[Start of section]

Lemma prefix_mismatch_recorded_witness :
  exists res s',
    run_item ("Step1", Some 8) (answering_sys "[err] 5") = Ret tt s'
    /\ test_results (state_manager s') = [res]
    /\ result res = "Fail"
    /\ actual_value res = Some "5"
    /\ expected_value res = PyNone
    /\ command_library s' = command_library (answering_sys "[err] 5").
Proof.
  destruct (prefix_mismatch_recorded "Step1" 8 sample_entry "[err] 5" []
              (answering_sys "[err] 5"))
    as (res & s' & H1 & H2 & H3 & _ & H5 & H6 & _ & H8 & _).
  - vm_compute. reflexivity.
  - vm_compute. reflexivity.
  - vm_compute. reflexivity.
  - vm_compute. reflexivity.
  - discriminate.
  - vm_compute. discriminate.
  - exists res, s'. repeat split; assumption.
Defined.

(** C3, as stated, fails on the text of the message: a step without reply is
    recorded with the message [No response received]. *)
Lemma no_reply_message_differs :
  transport_reply (port (world sample_sys) (calls (world sample_sys))) = None
  /\ returned (run_item ("Step1", Some 8) sample_sys) = Some tt
  /\ map error_message
       (test_results (state_manager (final (run_item ("Step1", Some 8) sample_sys))))
     = [Some "No response received"]
  /\ map error_message
       (test_results (state_manager (final (run_item ("Step1", Some 8) sample_sys))))
     <> [Some "no response"].
Proof.
  split; [vm_compute; reflexivity|]. split; [vm_compute; reflexivity|].
  split; [vm_compute; reflexivity|]. vm_compute. discriminate.
Qed.

(** C3, amended. When the transport hands back no reply (nothing, or an
    empty line), the step is recorded as one failure with the message
    [No response received]; the counters of all and of failed results go up
    by one, and the loop goes on with the items that follow. *)
Theorem no_reply_recorded_as_fail (name : string) (n : Z) (e : CommandEntry)
    (rest : TestStep) (s : Sys) :
  lock_free s ->
  stop_at (world s) (polls (world s)) = false ->
  command_library s !! n = Some e ->
  str_truthy (transport_reply (port (world s) (calls (world s)))) = false ->
  exists res s',
    run_item (name, Some n) s = Ret tt s'
    /\ test_results (state_manager s')
       = (test_results (state_manager s) ++ [res])%list
    /\ step_name res = name
    /\ result res = "Fail"
    /\ error_message res = Some "No response received"
    /\ total_tests (state_manager s') = total_tests (state_manager s) + 1
    /\ failed_tests (state_manager s') = failed_tests (state_manager s) + 1
    /\ passed_tests (state_manager s') = passed_tests (state_manager s)
    /\ skipped_tests (state_manager s') = skipped_tests (state_manager s)
    /\ current_state (state_manager s') = current_state (state_manager s)
    /\ run_items ((name, Some n) :: rest) s = run_items rest s'.
Proof.
  intros Hl Hs Hf Hr.
  destruct (run_test_task_found name n e s Hs Hf) as (s2 & E & Hm & _).
  set (d := (clock _ _ - clock _ _)%Q) in E.
  pose proof (judge_no_response name (ID e) (Title e) (Command_Sends e)
                n e _ d s2 Hr) as J.
  edestruct run_item_judged as (R & Hl3 & Hm3);
    [exact Hl | exact E | exact Hm | exact J |].
  match type of R with
  | _ = add_result ?res ?s3 =>
      destruct (add_result_effect res s3 Hl3)
        as (s' & A & _ & _ & _ & _ & _ & Hcur & Hres & Htot & Hpass & Hfail & Hskip)
  end.
  rewrite A in R. pose proof (run_items_next _ rest _ _ R) as Hnext.
  eexists _, s'.
  split; [exact R|].
  rewrite Hres, Htot, Hfail, Hpass, Hskip, Hcur, Hnext, Hm3. cbn.
  repeat split; lia.
Qed.

Lemma no_reply_recorded_as_fail_witness :
  exists res s',
    run_item ("Step1", Some 8) sample_sys = Ret tt s'
    /\ test_results (state_manager s') = [res]
    /\ result res = "Fail"
    /\ error_message res = Some "No response received"
    /\ run_items [("Step1", Some 8); ("Step2", Some 8)] sample_sys
       = run_items [("Step2", Some 8)] s'.
Proof.
  destruct (no_reply_recorded_as_fail "Step1" 8 sample_entry [("Step2", Some 8)]
              sample_sys)
    as (res & s' & H1 & H2 & _ & H4 & H5 & _ & _ & _ & _ & _ & H11).
  - vm_compute. reflexivity.
  - vm_compute. reflexivity.
  - vm_compute. reflexivity.
  - vm_compute. reflexivity.
  - exists res, s'. repeat split; assumption.
Defined.

(** C8, as stated, fails on the count: a step whose command is missing
    leaves the counter of skipped steps as it was. *)
Lemma unknown_command_not_counted :
  command_library sample_sys !! 7 = None
  /\ returned (run_item ("Step1", Some 7) sample_sys) = Some tt
  /\ test_results (state_manager (final (run_item ("Step1", Some 7) sample_sys))) = []
  /\ skipped_tests (state_manager (final (run_item ("Step1", Some 7) sample_sys)))
     = skipped_tests (state_manager sample_sys)
  /\ skipped_tests (state_manager (final (run_item ("Step1", Some 7) sample_sys)))
     <> skipped_tests (state_manager sample_sys) + 1.
Proof.
  split; [vm_compute; reflexivity|]. split; [vm_compute; reflexivity|].
  split; [vm_compute; reflexivity|]. split; [vm_compute; reflexivity|].
  vm_compute. discriminate.
Qed.

(** C8, amended. A step whose command is not in the library is passed
    over: nothing is sent, no result is recorded and no counter moves (the
    counter of skipped steps stays as it was); a warning is logged and the
    loop goes on with the items that follow. *)
Theorem unknown_command_skipped (name : string) (n : Z) (rest : TestStep) (s : Sys) :
  stop_at (world s) (polls (world s)) = false ->
  command_library s !! n = None ->
  exists s',
    run_item (name, Some n) s = Ret tt s'
    /\ state_manager s' = state_manager s
    /\ command_library s' = command_library s
    /\ calls (world s') = calls (world s)
    /\ sent (events (world s')) = sent (events (world s))
    /\ run_items ((name, Some n) :: rest) s = run_items rest s'.
Proof.
  intros Hs Hf.
  assert (run_item (name, Some n) s
          = Ret tt (with_world (event_added
                                  (Warning ("Command " ++ pretty n ++ " not found")))
                      (with_world poll_taken s))) as R.
  { unfold run_item. cbn. unfold bind at 1.
    now rewrite (run_test_task_missing name n s Hs Hf). }
  eexists. split; [exact R|]. repeat split.
  - unfold sent. cbn. rewrite omap_app. cbn. now rewrite app_nil_r.
  - now apply run_items_next.
Qed.

Lemma unknown_command_skipped_witness :
  exists s',
    run_item ("Step1", Some 7) sample_sys = Ret tt s'
    /\ state_manager s' = state_manager sample_sys
    /\ sent (events (world s')) = [].
Proof.
  destruct (unknown_command_skipped "Step1" 7 [] sample_sys)
    as (s' & H1 & H2 & _ & _ & H5 & _).
  - vm_compute. reflexivity.
  - vm_compute. reflexivity.
  - exists s'. repeat split; assumption.
Defined.

(** ** The loop over the steps *)

Lemma bind_ret_inv {A B : Type} (m : M A) (f : A -> M B) (s s' : Sys) (b : B) :
  bind m f s = Ret b s' -> exists a s1, m s = Ret a s1 /\ f a s1 = Ret b s'.
Proof.
  unfold bind. destruct (m s) as [a s1| |]; [|discriminate..].
  intros H. now exists a, s1.
Qed.

Lemma known_same_keys (lib lib' : gmap Z CommandEntry) (item : string * option Z) :
  dom lib' = dom lib -> known lib' item = known lib item.
Proof.
  intros H. unfold known. destruct item.2 as [n|]; [|reflexivity].
  apply bool_decide_ext. rewrite <- !elem_of_dom. now rewrite H.
Qed.

Lemma unstopped_split (s s1 s' : Sys) :
  later s s1 -> later s1 s' -> unstopped s s' -> unstopped s s1 /\ unstopped s1 s'.
Proof.
  intros L1 L2 U. destruct L1, L2. split; intros n Hn.
  - apply U. lia.
  - rewrite later_stop0. apply U. lia.
Qed.

(** One item that returns: the lock is free again, the state of the run is
    the same, and while the stop event stays clear there is one more result
    exactly when the item names a command of the library. *)
Lemma run_item_ret (item : string * option Z) (s s' : Sys) :
  lock_free s ->
  run_item item s = Ret tt s' ->
  lock_free s' /\ later s s'
  /\ current_state (state_manager s') = current_state (state_manager s)
  /\ (unstopped s s' ->
      length (test_results (state_manager s'))
      = (length (test_results (state_manager s))
         + (if known (command_library s) item then 1 else 0))%nat).
Proof.
  intros Hl. destruct item as [name [n|]]; unfold run_item, known; cbn.
  2:{ intros [= <-]. repeat split; auto using later_refl. }
  intros H. apply bind_ret_inv in H as (r & s1 & T & H).
  pose proof (tame_run_test_task name n s) as [L Hm]. rewrite T in L, Hm. cbn in L, Hm.
  destruct r as [res|].
  - (* a result was judged *)
    assert (lock_free s1) as Hl1 by (unfold lock_free in *; congruence).
    destruct (add_result_effect res s1 Hl1)
      as (s'' & A & Hw & Hlib & Hu & Hc & Hl' & Hcur & Hres & _).
    rewrite A in H. injection H as <-.
    assert (later s1 s'') as L'.
    { split; rewrite ?Hw, ?Hlib, ?Hu, ?Hc; auto. }
    split; [exact Hl'|]. split; [eapply later_trans; eauto|].
    split; [congruence|]. intros U.
    rewrite Hres, length_app, Hm. cbn.
    destruct (stop_at (world s) (polls (world s))) eqn:Hs.
    { rewrite (run_test_task_stopped name n s Hs) in T. discriminate. }
    destruct (command_library s !! n) as [e|] eqn:Hf.
    + rewrite bool_decide_true by eauto. reflexivity.
    + rewrite (run_test_task_missing name n s Hs Hf) in T. discriminate.
  - (* no result *)
    injection H as <-.
    split; [unfold lock_free in *; congruence|]. split; [exact L|].
    split; [congruence|]. intros U. rewrite Hm.
    destruct (stop_at (world s) (polls (world s))) eqn:Hs.
    { rewrite (run_test_task_stopped name n s Hs) in T. injection T as <-.
      rewrite U in Hs; [discriminate | cbn; lia]. }
    destruct (command_library s !! n) as [e|] eqn:Hf.
    + destruct (run_test_task_found name n e s Hs Hf) as (s2 & E & _).
      rewrite E in T. apply bind_ret_inv in T as (r & s3 & _ & [=]).
    + rewrite bool_decide_false; [lia|]. intros [? ?]. discriminate.
Qed.

Lemma run_items_ret (items : TestStep) (s s' : Sys) :
  lock_free s ->
  run_items items s = Ret tt s' ->
  lock_free s' /\ later s s'
  /\ current_state (state_manager s') = current_state (state_manager s)
  /\ (unstopped s s' ->
      length (test_results (state_manager s'))
      = (length (test_results (state_manager s))
         + length (List.filter (known (command_library s)) items))%nat).
Proof.
  revert s. induction items as [|item rest IH]; intros s Hl H.
  - injection H as <-. repeat split; auto using later_refl; cbn; lia.
  - change (bind (run_item item) (fun _ => run_items rest) s = Ret tt s') in H.
    apply bind_ret_inv in H as ([] & s1 & H1 & H2).
    destruct (run_item_ret item s s1 Hl H1) as (Hl1 & L1 & C1 & N1).
    destruct (IH s1 Hl1 H2) as (Hl2 & L2 & C2 & N2).
    split; [exact Hl2|]. split; [eapply later_trans; eauto|].
    split; [congruence|]. intros U.
    destruct (unstopped_split s s1 s' L1 L2 U) as [U1 U2].
    rewrite (N2 U2), (N1 U1). cbn [List.filter].
    rewrite (List.filter_ext (known (command_library s1)) (known (command_library s))).
    2:{ intros a. apply known_same_keys. apply L1. }
    destruct (known (command_library s) item); cbn; lia.
Qed.

Lemma is_set_poll (s : Sys) :
  is_set s = Ret (stop_at (world s) (polls (world s))) (with_world poll_taken s).
Proof. reflexivity. Qed.

Lemma later_poll (s : Sys) : later s (with_world poll_taken s).
Proof. split; cbn; auto. Qed.

(** The loop at a step when the stop event is set: the state becomes
    [STOPPED] and no step runs. *)
Lemma run_steps_stopped (step : TestStep) (rest : list TestStep) (s : Sys) :
  lock_free s ->
  stop_at (world s) (polls (world s)) = true ->
  run_steps (step :: rest) s
  = Ret tt (with_manager (set_lock false)
             (with_world (event_added
                            (StateTransition (current_state (state_manager s)) STOPPED))
                (with_manager (set_current_state STOPPED)
                   (with_manager (set_lock true) (with_world poll_taken s))))).
Proof.
  intros Hl Hs. cbn [run_steps]. unfold bind at 1. rewrite is_set_poll, Hs.
  now rewrite set_state_free.
Qed.

Lemma run_steps_later (steps : list TestStep) (s s' : Sys) :
  lock_free s ->
  run_steps steps s = Ret tt s' ->
  lock_free s' /\ later s s'.
Proof.
  revert s. induction steps as [|step rest IH]; intros s Hl H.
  - injection H as <-. auto using later_refl.
  - cbn [run_steps] in H. unfold bind at 1 in H. rewrite is_set_poll in H.
    destruct (stop_at (world s) (polls (world s))).
    + rewrite set_state_free in H by exact Hl. injection H as <-.
      split; [reflexivity | split; cbn; auto].
    + apply bind_ret_inv in H as ([] & s1 & H1 & H2).
      assert (lock_free (with_world poll_taken s)) as Hl0 by exact Hl.
      destruct (run_items_ret step _ s1 Hl0 H1) as (Hl1 & L1 & _).
      destruct (IH s1 Hl1 H2) as (Hl2 & L2).
      split; [exact Hl2|].
      eapply later_trans; [apply later_poll|]. eapply later_trans; eauto.
Qed.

[End of section]

Exercise objective →
Output, please, only the lines running from the start of the entries through the line that contains "- vm_compute. discriminate.", including both of those lines.

Written answer →
Lemma prefix_mismatch_recorded_witness :
  exists res s',
    run_item ("Step1", Some 8) (answering_sys "[err] 5") = Ret tt s'
    /\ test_results (state_manager s') = [res]
    /\ result res = "Fail"
    /\ actual_value res = Some "5"
    /\ expected_value res = PyNone
    /\ command_library s' = command_library (answering_sys "[err] 5").
Proof.
  destruct (prefix_mismatch_recorded "Step1" 8 sample_entry "[err] 5" []
              (answering_sys "[err] 5"))
    as (res & s' & H1 & H2 & H3 & _ & H5 & H6 & _ & H8 & _).
  - vm_compute. reflexivity.
  - vm_compute. reflexivity.
  - vm_compute. reflexivity.
  - vm_compute. reflexivity.
  - discriminate.
  - vm_compute. discriminate.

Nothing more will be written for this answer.